◆ ASSIGNMENT ◆
Your answer should be the exact lines of the data below from the one containing "dlookup k r" through the one containing "None => VNone end."; please include nothing else.

◆ SUPPLIED MATERIAL ◆
========================================

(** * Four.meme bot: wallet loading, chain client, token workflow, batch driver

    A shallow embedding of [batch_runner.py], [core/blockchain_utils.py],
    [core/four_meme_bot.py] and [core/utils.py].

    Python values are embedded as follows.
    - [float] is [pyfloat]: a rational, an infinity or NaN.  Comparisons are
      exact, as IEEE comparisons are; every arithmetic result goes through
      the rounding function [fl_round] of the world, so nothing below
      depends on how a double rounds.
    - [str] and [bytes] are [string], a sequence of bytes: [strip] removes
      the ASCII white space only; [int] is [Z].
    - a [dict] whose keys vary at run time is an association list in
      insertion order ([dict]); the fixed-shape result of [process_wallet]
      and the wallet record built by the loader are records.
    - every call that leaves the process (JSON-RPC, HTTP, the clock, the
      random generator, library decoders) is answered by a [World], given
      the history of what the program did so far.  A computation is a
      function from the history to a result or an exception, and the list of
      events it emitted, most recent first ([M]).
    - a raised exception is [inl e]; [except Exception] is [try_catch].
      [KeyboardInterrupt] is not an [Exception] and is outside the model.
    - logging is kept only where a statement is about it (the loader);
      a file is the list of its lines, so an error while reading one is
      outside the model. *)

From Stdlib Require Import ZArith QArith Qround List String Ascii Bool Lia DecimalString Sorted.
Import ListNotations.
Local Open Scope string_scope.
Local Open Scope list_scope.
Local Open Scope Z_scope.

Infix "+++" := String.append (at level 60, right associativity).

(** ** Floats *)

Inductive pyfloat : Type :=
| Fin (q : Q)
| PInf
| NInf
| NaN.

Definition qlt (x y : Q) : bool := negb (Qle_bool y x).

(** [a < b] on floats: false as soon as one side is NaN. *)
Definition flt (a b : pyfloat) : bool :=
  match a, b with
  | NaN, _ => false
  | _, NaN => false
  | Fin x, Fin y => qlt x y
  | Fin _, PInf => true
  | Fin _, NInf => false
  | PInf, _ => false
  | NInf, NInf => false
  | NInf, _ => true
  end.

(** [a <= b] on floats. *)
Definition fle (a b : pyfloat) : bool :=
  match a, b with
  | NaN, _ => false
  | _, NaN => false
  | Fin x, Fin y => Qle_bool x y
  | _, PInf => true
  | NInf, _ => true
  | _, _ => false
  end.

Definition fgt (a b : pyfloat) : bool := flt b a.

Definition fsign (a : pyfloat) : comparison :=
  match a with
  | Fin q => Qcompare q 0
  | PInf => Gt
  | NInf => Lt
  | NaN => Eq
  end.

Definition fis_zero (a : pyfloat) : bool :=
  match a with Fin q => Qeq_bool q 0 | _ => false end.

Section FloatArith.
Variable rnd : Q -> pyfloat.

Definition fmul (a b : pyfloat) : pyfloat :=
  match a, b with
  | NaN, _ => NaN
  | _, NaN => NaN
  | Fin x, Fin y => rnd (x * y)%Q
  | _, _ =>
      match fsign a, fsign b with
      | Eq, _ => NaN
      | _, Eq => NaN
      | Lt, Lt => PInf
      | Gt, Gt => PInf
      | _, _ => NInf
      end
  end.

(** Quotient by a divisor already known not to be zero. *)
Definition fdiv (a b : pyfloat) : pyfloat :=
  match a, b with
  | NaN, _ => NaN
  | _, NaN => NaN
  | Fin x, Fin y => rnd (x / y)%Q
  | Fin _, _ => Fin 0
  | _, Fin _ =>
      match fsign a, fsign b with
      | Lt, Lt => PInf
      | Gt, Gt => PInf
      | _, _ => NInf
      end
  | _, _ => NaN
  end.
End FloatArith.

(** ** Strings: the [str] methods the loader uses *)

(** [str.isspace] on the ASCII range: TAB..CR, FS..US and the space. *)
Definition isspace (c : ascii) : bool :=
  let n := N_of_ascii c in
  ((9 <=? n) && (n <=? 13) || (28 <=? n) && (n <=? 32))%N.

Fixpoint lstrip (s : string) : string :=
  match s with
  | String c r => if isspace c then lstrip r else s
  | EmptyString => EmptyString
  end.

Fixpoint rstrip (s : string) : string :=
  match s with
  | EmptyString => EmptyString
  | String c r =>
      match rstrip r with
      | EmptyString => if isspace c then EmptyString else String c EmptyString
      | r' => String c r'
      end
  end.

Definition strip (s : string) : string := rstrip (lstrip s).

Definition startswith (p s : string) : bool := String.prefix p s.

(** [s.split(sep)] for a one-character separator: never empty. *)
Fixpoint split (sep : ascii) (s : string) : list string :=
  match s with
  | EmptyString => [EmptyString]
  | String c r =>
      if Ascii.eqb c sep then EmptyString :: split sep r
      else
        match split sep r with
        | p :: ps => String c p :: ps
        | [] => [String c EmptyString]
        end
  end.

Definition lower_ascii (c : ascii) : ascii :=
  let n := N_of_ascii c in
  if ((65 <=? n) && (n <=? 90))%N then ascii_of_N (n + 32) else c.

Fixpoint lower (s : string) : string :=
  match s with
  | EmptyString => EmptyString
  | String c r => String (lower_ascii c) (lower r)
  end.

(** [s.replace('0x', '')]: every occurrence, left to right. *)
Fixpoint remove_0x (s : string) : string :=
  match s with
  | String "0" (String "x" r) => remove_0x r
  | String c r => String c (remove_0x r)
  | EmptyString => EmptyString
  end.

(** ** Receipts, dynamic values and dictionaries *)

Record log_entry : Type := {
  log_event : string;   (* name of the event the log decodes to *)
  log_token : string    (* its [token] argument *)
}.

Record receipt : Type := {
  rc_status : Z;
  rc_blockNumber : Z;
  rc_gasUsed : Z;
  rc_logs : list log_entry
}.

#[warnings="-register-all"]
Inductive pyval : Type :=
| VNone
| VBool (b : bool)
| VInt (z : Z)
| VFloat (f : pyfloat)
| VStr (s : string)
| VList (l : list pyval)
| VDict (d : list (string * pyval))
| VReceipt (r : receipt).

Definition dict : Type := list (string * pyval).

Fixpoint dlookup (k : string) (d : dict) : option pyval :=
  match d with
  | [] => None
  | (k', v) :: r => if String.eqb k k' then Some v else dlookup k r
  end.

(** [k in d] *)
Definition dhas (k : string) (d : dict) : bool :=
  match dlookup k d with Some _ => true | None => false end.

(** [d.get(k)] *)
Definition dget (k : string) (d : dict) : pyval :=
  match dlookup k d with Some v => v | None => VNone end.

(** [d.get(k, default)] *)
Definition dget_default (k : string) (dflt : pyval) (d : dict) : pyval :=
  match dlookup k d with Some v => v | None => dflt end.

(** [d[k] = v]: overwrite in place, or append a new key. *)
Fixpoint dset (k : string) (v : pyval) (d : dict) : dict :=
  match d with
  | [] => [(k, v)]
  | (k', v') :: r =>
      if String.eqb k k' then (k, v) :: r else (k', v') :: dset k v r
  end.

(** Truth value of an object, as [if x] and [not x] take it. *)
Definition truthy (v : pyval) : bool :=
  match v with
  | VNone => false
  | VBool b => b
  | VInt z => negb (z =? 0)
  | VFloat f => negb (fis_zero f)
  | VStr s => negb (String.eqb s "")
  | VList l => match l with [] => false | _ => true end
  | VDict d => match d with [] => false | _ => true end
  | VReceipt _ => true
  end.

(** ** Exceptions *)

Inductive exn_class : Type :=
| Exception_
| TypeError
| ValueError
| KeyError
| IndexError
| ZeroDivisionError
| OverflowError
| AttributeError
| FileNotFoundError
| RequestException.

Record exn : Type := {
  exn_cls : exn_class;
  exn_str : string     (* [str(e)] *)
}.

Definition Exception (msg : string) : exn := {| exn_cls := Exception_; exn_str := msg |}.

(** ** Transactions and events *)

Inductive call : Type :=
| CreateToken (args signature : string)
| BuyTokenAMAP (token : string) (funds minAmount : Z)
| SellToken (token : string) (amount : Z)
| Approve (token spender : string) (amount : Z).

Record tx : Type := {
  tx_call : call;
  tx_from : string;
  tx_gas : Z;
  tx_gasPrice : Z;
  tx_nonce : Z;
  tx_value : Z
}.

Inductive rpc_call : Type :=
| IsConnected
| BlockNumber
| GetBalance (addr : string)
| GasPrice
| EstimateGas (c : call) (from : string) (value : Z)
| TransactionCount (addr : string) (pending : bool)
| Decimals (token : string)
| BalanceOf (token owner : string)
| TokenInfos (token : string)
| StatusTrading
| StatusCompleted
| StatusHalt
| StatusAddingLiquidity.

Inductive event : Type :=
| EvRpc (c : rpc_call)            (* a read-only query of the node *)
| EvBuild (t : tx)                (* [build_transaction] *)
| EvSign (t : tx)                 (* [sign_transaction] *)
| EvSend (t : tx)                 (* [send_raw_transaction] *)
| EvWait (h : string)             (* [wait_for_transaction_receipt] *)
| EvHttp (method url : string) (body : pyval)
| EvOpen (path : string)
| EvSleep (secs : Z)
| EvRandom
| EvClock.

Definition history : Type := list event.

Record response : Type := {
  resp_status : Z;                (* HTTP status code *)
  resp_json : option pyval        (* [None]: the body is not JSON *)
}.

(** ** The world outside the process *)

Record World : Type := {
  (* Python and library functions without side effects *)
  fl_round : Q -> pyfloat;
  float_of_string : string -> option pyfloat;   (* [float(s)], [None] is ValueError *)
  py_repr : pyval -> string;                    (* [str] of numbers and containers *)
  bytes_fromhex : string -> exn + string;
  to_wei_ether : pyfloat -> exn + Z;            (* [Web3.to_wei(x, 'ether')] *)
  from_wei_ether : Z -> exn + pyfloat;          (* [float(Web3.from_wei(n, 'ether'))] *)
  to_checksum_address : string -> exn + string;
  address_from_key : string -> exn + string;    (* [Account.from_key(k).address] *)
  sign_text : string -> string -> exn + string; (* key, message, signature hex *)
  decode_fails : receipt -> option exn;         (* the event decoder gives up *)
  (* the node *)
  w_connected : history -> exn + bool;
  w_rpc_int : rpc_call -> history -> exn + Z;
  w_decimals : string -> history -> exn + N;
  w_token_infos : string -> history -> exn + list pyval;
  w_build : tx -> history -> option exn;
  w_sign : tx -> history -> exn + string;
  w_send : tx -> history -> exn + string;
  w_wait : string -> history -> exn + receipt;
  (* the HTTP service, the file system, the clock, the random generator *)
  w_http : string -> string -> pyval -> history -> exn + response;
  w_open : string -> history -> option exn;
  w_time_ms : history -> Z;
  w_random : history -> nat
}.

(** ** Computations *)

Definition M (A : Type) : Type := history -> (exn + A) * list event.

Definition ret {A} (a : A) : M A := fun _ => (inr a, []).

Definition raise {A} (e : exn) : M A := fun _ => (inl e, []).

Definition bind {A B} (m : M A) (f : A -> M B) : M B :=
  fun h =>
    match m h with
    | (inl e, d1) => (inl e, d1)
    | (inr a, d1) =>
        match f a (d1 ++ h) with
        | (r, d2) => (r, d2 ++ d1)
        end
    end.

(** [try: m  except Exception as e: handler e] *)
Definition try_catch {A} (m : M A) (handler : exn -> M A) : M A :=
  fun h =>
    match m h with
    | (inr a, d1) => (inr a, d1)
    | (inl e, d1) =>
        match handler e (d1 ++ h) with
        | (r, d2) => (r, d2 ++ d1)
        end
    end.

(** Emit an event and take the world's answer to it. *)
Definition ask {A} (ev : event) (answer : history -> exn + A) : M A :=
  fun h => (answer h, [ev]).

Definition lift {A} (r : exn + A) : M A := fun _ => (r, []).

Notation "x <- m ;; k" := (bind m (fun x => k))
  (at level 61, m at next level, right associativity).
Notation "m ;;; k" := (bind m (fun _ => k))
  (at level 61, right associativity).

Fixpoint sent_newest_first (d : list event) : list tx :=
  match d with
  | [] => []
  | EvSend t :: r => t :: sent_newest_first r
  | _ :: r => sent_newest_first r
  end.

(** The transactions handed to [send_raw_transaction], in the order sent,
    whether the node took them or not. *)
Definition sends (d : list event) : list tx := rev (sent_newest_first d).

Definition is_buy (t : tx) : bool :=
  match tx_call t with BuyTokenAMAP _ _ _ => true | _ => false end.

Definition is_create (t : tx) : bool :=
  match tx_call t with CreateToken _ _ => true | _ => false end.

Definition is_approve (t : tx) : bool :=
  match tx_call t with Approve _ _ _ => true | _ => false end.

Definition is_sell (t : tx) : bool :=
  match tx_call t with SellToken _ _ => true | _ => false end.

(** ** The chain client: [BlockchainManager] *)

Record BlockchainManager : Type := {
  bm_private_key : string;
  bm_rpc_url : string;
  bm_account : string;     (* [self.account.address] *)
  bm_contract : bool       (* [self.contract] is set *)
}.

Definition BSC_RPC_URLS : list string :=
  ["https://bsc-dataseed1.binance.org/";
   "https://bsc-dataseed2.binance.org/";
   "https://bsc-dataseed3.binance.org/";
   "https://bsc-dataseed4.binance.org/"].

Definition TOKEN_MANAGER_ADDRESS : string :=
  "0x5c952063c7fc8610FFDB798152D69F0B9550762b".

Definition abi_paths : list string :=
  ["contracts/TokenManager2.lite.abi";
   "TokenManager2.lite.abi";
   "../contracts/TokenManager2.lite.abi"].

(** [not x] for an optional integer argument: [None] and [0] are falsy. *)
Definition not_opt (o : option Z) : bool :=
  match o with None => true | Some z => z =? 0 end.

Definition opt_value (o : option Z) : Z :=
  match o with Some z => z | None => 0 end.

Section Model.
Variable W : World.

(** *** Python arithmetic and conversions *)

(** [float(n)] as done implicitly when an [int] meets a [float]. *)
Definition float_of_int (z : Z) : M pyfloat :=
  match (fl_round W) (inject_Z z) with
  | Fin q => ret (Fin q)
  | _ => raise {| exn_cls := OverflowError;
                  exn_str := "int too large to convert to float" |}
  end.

========================================

◆ WRITTEN SOLUTION ◆
  | (k', v) :: r => if String.eqb k k' then Some v else dlookup k r
  end.

(** [k in d] *)
Definition dhas (k : string) (d : dict) : bool :=
  match dlookup k d with Some _ => true | None => false end.

(** [d.get(k)] *)
Definition dget (k : string) (d : dict) : pyval :=
  match dlookup k d with Some v => v | None => VNone end.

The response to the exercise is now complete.